Will he succeed in any of this? Well, he would have to beat Trudeau first. And as things stand, beating Trudeau isn't a near-term possibility. The "supply and confidence" agreement between the N.D.P. and the Liberal Party will protect Trudeau from facing the voters until 2025. In the meantime Poilievre will set himself to the work of Opposition Leader, with the task of holding the government to account, something he already does quite well. Writing in the National Post before the leadership race was over, Rex Murphy said,

In what field does Poilievre labour?
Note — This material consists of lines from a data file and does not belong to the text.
(** What a figure that [render] returns looks like. *)
Lemma render_Ok_inv (m : metrics) (rec_key ticker : string)
      (stock_data : list bar) (fig : figure) :
  render w m rec_key ticker stock_data = Ok fig ->
  fig_ticker fig = ticker
  /\ fig_rec_key fig = rec_key
  /\ fig_ohlc fig = stock_data
  /\ (2 <= length stock_data)%nat
  /\ fig_50_MA fig = MA_50 (map (fun b => Fin (Close b)) stock_data)
  /\ fig_200_MA fig = MA_200 (map (fun b => Fin (Close b)) stock_data)
  /\ fig_RSI fig = RSI (map (fun b => Fin (Close b)) stock_data)
  /\ pdf_savefig w fig = None
  /\ format_1f (target_lp m) = Ok (fig_target_lp fig)
  /\ format_1f (target_mean_p m) = Ok (fig_target_mean_p fig)
  /\ fig_sector fig = sector m
  /\ fig_anlsts fig = anlsts m
  /\ fig_rec_mean fig = rec_mean m
  /\ fig_market_cap fig = market_cap m
  /\ fig_mtd_change fig = mtd_change m
  /\ fig_ytd_change fig = ytd_change m.
Proof.
  unfold render. intros H.
  apply bind_Ok_inv in H. destruct H as [lp [Hlp H]].
  apply bind_Ok_inv in H. destruct H as [mp [Hmp H]].
  apply bind_Ok_inv in H. destruct H as [last [Hlast H]].
  apply bind_Ok_inv in H. destruct H as [prev [Hprev H]].
  apply bind_Ok_inv in H. destruct H as [m50 [H50 H]].
  apply bind_Ok_inv in H. destruct H as [m200 [H200 H]].
  apply bind_Ok_inv in H. destruct H as [r [Hr H]].
  apply bind_Ok_inv in H. destruct H as [u [Hsave H]].
  apply raise_opt_Ok_inv in Hsave.
  injection H as <-. cbn.
  apply iloc_Ok_length in Hprev. rewrite length_map in Hprev.
  repeat split; auto.
Qed.

Lemma try_body_Rendered_inv (df : list df_row) (rec_key ticker : string)
      (fig : figure) :
  try_body w df rec_key ticker = Ok (Rendered fig) ->
  exists row m,
    first_row df ticker = Ok row
    /\ value_metrics w row = Ok m
    /\ yf_download w ticker = Ok (fig_ohlc fig)
    /\ render w m rec_key ticker (fig_ohlc fig) = Ok fig.
Proof.
  unfold try_body. intros H.
  apply bind_Ok_inv in H. destruct H as [row [Hrow H]].
  apply bind_Ok_inv in H. destruct H as [m [Hm H]].
  apply bind_Ok_inv in H. destruct H as [bars [Hdl H]].
  destruct bars as [|b bars]; [discriminate|].
  apply bind_Ok_inv in H. destruct H as [fig' [Hrender H]].
  injection H as <-.
  pose proof (render_Ok_inv _ _ _ _ _ Hrender) as [_ [_ [Hohlc _]]].
  exists row, m. rewrite Hohlc. auto.
Qed.

Lemma first_row_split (df : list df_row) (ticker : string) (row : df_row) :
  first_row df ticker = Ok row ->
  exists pre post,
    df = (pre ++ row :: post)%list
    /\ df_symbol row = ticker
    /\ forall r, In r pre -> df_symbol r <> ticker.
Proof.
  unfold first_row. induction df as [|r df IH]; cbn; [discriminate|].
  destruct (String.eqb (df_symbol r) ticker) eqn:E.
  - intros H. injection H as <-. exists [], df.
    split; [reflexivity|]. split; [now apply String.eqb_eq|].
    intros r' [].
  - intros H. destruct (IH H) as [pre [post [-> [Hsym Hpre]]]].
    exists (r :: pre), post. split; [reflexivity|]. split; [exact Hsym|].
    intros r' [<- | Hin]; [now apply String.eqb_neq | now apply Hpre].
Qed.

Lemma page_of_In (df : list df_row) (rec_key : string) (tickers : list string)
      (fig : figure) :
  In fig (flat_map (page_of w df rec_key) tickers) ->
  exists ticker, In ticker tickers
                 /\ try_body w df rec_key ticker = Ok (Rendered fig).
Proof.
  intros Hin. apply in_flat_map in Hin. destruct Hin as [t [Ht Hfig]].
  exists t. split; [exact Ht|]. unfold page_of in Hfig.
  destruct (try_body w df rec_key t) as [[|fig']|e]; try destruct Hfig.
  - now subst.
  - destruct H.
Qed.

Lemma page_of_tickers (df : list df_row) (rec_key : string)
      (tickers : list string) :
  subseq (map fig_ticker (flat_map (page_of w df rec_key) tickers)) tickers.
Proof.
  induction tickers as [|t tickers IH]; cbn; [constructor|].
  unfold page_of at 1.
  destruct (try_body w df rec_key t) as [[|fig]|e] eqn:E; cbn;
    try (apply subseq_skip; exact IH).
  destruct (try_body_Rendered_inv _ _ _ _ E) as [row [m [_ [_ [_ Hr]]]]].
  apply render_Ok_inv in Hr. destruct Hr as [-> _].
  apply subseq_keep. exact IH.
Qed.

Lemma generate_pages (rows : list df_row) (output_path rec_key : string)
      (st : run_state) :
  generate_technical_analysis_pdf w (Some rows) output_path rec_key = Ok st ->
  pages st = flat_map (page_of w rows rec_key) (map df_symbol rows).
Proof.
  unfold generate_technical_analysis_pdf.
  destruct rows as [|row rows]; [intros H; now injection H as <-|].
  intros H.
  apply bind_Ok_inv in H. destruct H as [u [_ H]].
  apply bind_Ok_inv in H. destruct H as [st1 [Hloop H]].
  injection H as <-. cbn [pages print].
  now rewrite (for_ticker_pages _ _ _ _ _ _ _ Hloop).
Qed.

End RenderFacts.

Section LoopFacts.

Local Open Scope string_scope.

Variable w : world.
Variable df : list df_row.
Variables output_path rec_key : string.



End LoopFacts.

(** X12. A run over a non-empty table completes whenever the output
    file opens and no candidate raises outside the [Exception] hierarchy:
    its pages are the figures of the successful candidates in table
    order and its last printed line announces the report, also when no
    candidate produced a page. *)
Theorem run_completes (w : world) (row : df_row) (rows : list df_row)
        (output_path rec_key : string) :
  PdfPages w output_path = None ->
  (forall ticker e,
      In ticker (map df_symbol (row :: rows)) ->
      try_body w (row :: rows) rec_key ticker = Raise e ->
      is_Exception e = true) ->
  exists st,
    generate_technical_analysis_pdf w (Some (row :: rows)) output_path rec_key
    = Ok st
    /\ pages st = flat_map (page_of w (row :: rows) rec_key)
                    (map df_symbol (row :: rows))
    /\ last (printed st) EmptyString
       = ("PDF report created: " ++ output_path)%string.
Proof.
  intros Hopen Hsafe.
  assert (Hloop : forall tickers st,
             (forall t, In t tickers -> In t (map df_symbol (row :: rows))) ->
             exists st', for_ticker w (row :: rows) output_path rec_key tickers st
                         = Ok st').
  { induction tickers as [|t tickers IH]; intros st Hsub; cbn [for_ticker].
    - eauto.
    - assert (Hstep : exists st1,
                 process_ticker w (row :: rows) output_path rec_key st t = Ok st1).
      { unfold process_ticker.
        destruct (try_body w (row :: rows) rec_key t) as [[|fig]|e] eqn:E; eauto.
        pose proof (Hsafe t e (Hsub t (or_introl eq_refl)) E) as Hexn.
        unfold is_Exception in Hexn.
        destruct (exn_kind e); eauto. discriminate. }
      destruct Hstep as [st1 ->]. cbn [bind].
      apply IH. intros t' Ht'. apply Hsub. now right. }
  destruct (Hloop (map df_symbol (row :: rows)) start (fun _ H => H)) as [st1 H1].
  exists (print ("PDF report created: " ++ output_path)%string st1).
  assert (Hgen : generate_technical_analysis_pdf w (Some (row :: rows))
                   output_path rec_key
                 = Ok (print ("PDF report created: " ++ output_path)%string st1)).
  { unfold generate_technical_analysis_pdf. rewrite Hopen. cbn [raise_opt bind].
    now rewrite H1. }
  split; [exact Hgen|]. split.
  - now apply (generate_pages w _ output_path).
  - cbn [print printed]. apply last_last.
Qed.

(** Every download fails: the run still completes, without a page. *)
Lemma run_completes_witness :
  exists st,
    generate_technical_analysis_pdf
      (example_world (fun _ => Raise provider_down) (fun _ => None))
      (Some (plain_row "AAA" :: [plain_row "BBB"])) "report.pdf" "strong_buy"
    = Ok st
    /\ pages st = []
    /\ last (printed st) EmptyString = "PDF report created: report.pdf"%string.
Proof.
  destruct (run_completes
              (example_world (fun _ => Raise provider_down) (fun _ => None))
              (plain_row "AAA") [plain_row "BBB"] "report.pdf" "strong_buy")
    as [st [Hrun [Hpages Hlast]]].
  - reflexivity.
  - intros ticker e Hin Hbody. simpl in Hin.
    destruct Hin as [<- | [<- | []]]; vm_compute in Hbody;
      injection Hbody as <-; reflexivity.
  - exists st. split; [exact Hrun|]. split; [|exact Hlast].
    rewrite Hpages. reflexivity.
Defined.



(** X14. A report holds at most one page per candidate, in table order:
    the tickers of the pages are the symbols of the table with some left
    out. *)
Theorem pages_follow_table_order (w : world) (rows : list df_row)
        (output_path rec_key : string) (st : run_state) :
  generate_technical_analysis_pdf w (Some rows) output_path rec_key = Ok st ->
  subseq (map fig_ticker (pages st)) (map df_symbol rows)
  /\ (length (pages st) <= length rows)%nat.
Proof.
  intros H. rewrite (generate_pages _ _ _ _ _ H).
  pose proof (page_of_tickers w rows rec_key (map df_symbol rows)) as Hsub.
  split; [exact Hsub|].
  apply subseq_length in Hsub. now rewrite !length_map in Hsub.
Qed.

Lemma pages_follow_table_order_witness :
  subseq (map fig_ticker (pages report_without_AAA)) (map df_symbol two_rows).
Proof.
  apply (pages_follow_table_order no_data_for_AAA two_rows "report.pdf"
           "strong_buy"
           report_without_AAA).
  vm_compute. reflexivity.
Defined.

(** X15. Every page of a report belongs to a symbol of the table, shows
    the bars that were downloaded for that symbol, at least two of them,
    carries the requested recommendation key, and its three indicator
    columns have one entry per bar. *)
Theorem pages_are_well_formed (w : world) (rows : list df_row)
        (output_path rec_key : string) (st : run_state) (fig : figure) :
  generate_technical_analysis_pdf w (Some rows) output_path rec_key = Ok st ->
  In fig (pages st) ->
  In (fig_ticker fig) (map df_symbol rows)
  /\ fig_rec_key fig = rec_key
  /\ yf_download w (fig_ticker fig) = Ok (fig_ohlc fig)
  /\ (2 <= length (fig_ohlc fig))%nat
  /\ length (fig_50_MA fig) = length (fig_ohlc fig)
  /\ length (fig_200_MA fig) = length (fig_ohlc fig)
  /\ length (fig_RSI fig) = length (fig_ohlc fig)
  /\ pdf_savefig w fig = None.
Proof.
  intros Hrun Hin. rewrite (generate_pages _ _ _ _ _ Hrun) in Hin.
  destruct (page_of_In _ _ _ _ _ Hin) as [t [Ht Hbody]].
  destruct (try_body_Rendered_inv _ _ _ _ _ Hbody) as [row [m [_ [_ [Hdl Hr]]]]].
  pose proof (render_Ok_inv _ _ _ _ _ _ Hr)
    as [Htick [Hkey [_ [Hlen [H50 [H200 [Hrsi [Hsave _]]]]]]]].
  rewrite Htick, H50, H200, Hrsi.
  unfold MA_50, MA_200. rewrite !rolling_mean_length, RSI_length, !length_map.
  repeat split; auto.
Qed.

Lemma pages_are_well_formed_witness :
  Forall (fun fig => (2 <= length (fig_ohlc fig))%nat) (pages report_without_AAA).
Proof.
  apply Forall_forall. intros fig Hin.
  apply (pages_are_well_formed no_data_for_AAA two_rows "report.pdf"
           "strong_buy" report_without_AAA fig).
  - vm_compute. reflexivity.
  - exact Hin.
Defined.

(** X16. The fundamentals on a page are those of the first table row
    with the page's symbol: when a symbol occurs in several rows, the
    later rows are never used.  The two target prices on the page are the
    formatted cells of that row, the two changes its converted cells. *)
Theorem page_uses_first_matching_row (w : world) (df : list df_row)
        (rec_key ticker : string) (fig : figure) :
  try_body w df rec_key ticker = Ok (Rendered fig) ->
  exists pre row post,
    df = pre ++ row :: post
    /\ df_symbol row = ticker
    /\ (forall r, In r pre -> df_symbol r <> ticker)
    /\ fig_sector fig = df_Sector row
    /\ fig_anlsts fig = df_Anlsts row
    /\ fig_rec_mean fig = df_Rec_Mean row
    /\ fig_market_cap fig = df_Market_Cap row
    /\ format_1f (df_Target_LP row) = Ok (fig_target_lp fig)
    /\ format_1f (df_Target_Mean_P row) = Ok (fig_target_mean_p fig)
    /\ change_to_float w (df_MTD_Change row) = Ok (fig_mtd_change fig)
    /\ change_to_float w (df_YTD_Change row) = Ok (fig_ytd_change fig).
Proof.
  intros Hbody.
  destruct (try_body_Rendered_inv _ _ _ _ _ Hbody) as [row [m [Hrow [Hm [_ Hr]]]]].
  destruct (first_row_split _ _ _ Hrow) as [pre [post [Hdf [Hsym Hpre]]]].
  pose proof (render_Ok_inv _ _ _ _ _ _ Hr)
    as [_ [_ [_ [_ [_ [_ [_ [_ [Hlp [Hmp [Hsec [Han [Hrm [Hcap [Hmtd Hytd]]]]]]]]]]]]]]].
  unfold value_metrics in Hm.
  apply bind_Ok_inv in Hm. destruct Hm as [mtd [Emtd Hm]].
  apply bind_Ok_inv in Hm. destruct Hm as [ytd [Eytd Hm]].
  injection Hm as <-. cbn in *.
  exists pre, row, post.
  rewrite Hsec, Han, Hrm, Hcap, Hmtd, Hytd.
  repeat split; auto.
Qed.

(** Two rows for [AAA] with different sectors: the page shows the first. *)
Lemma page_uses_first_matching_row_witness :
  exists fig,
    try_body quiet_world [plain_row "AAA"; row_without_target] "strong_buy" "AAA"
    = Ok (Rendered fig)
    /\ fig_market_cap fig = df_Market_Cap (plain_row "AAA").
Proof.
  eexists. split; [vm_compute; reflexivity|].
  destruct (page_uses_first_matching_row quiet_world
              [plain_row "AAA"; row_without_target] "strong_buy" "AAA" _
              ltac:(vm_compute; reflexivity))
    as [pre [row [post [Hdf [_ [Hpre [_ [_ [_ [Hcap _]]]]]]]]]].
  rewrite Hcap. destruct pre as [|r pre].
  - injection Hdf as <- _. reflexivity.
  - injection Hdf as <- _. exfalso. apply (Hpre (plain_row "AAA")); [now left|].
    reflexivity.
Defined.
Why, in opposition, of course. In opposition to the Liberal-NDP consortium, that blunt, Commons-allergic, Emergencies Act-stampeding, insanely overspending, Alberta-hating quasi-coalition that now governs our sad country. That engine of the most grievous and rampant wokery, dilettantes on the world stage and social justice/environmentalist crusaders at home. From the Opposition benches, the few days Prime Minister Justin Trudeau opens the House of Commons to air it out and prevent the curtains from fading, one figure stands out, ready to pin the prime minister during question period, and in the most trenchant and incisive manner raise the dire threats of inflation and overspending. For a government that most sorely needs an opposition, Poilievre is the only truly Thermopylae warrior, the chief inquisitor and the one who clearly brings pain and anguish to the feeble front benches of the Trudeau government.

At the moment, that might be just what Canada needs. And if he does the job well, there's a good chance that he will be rewarded with a better one.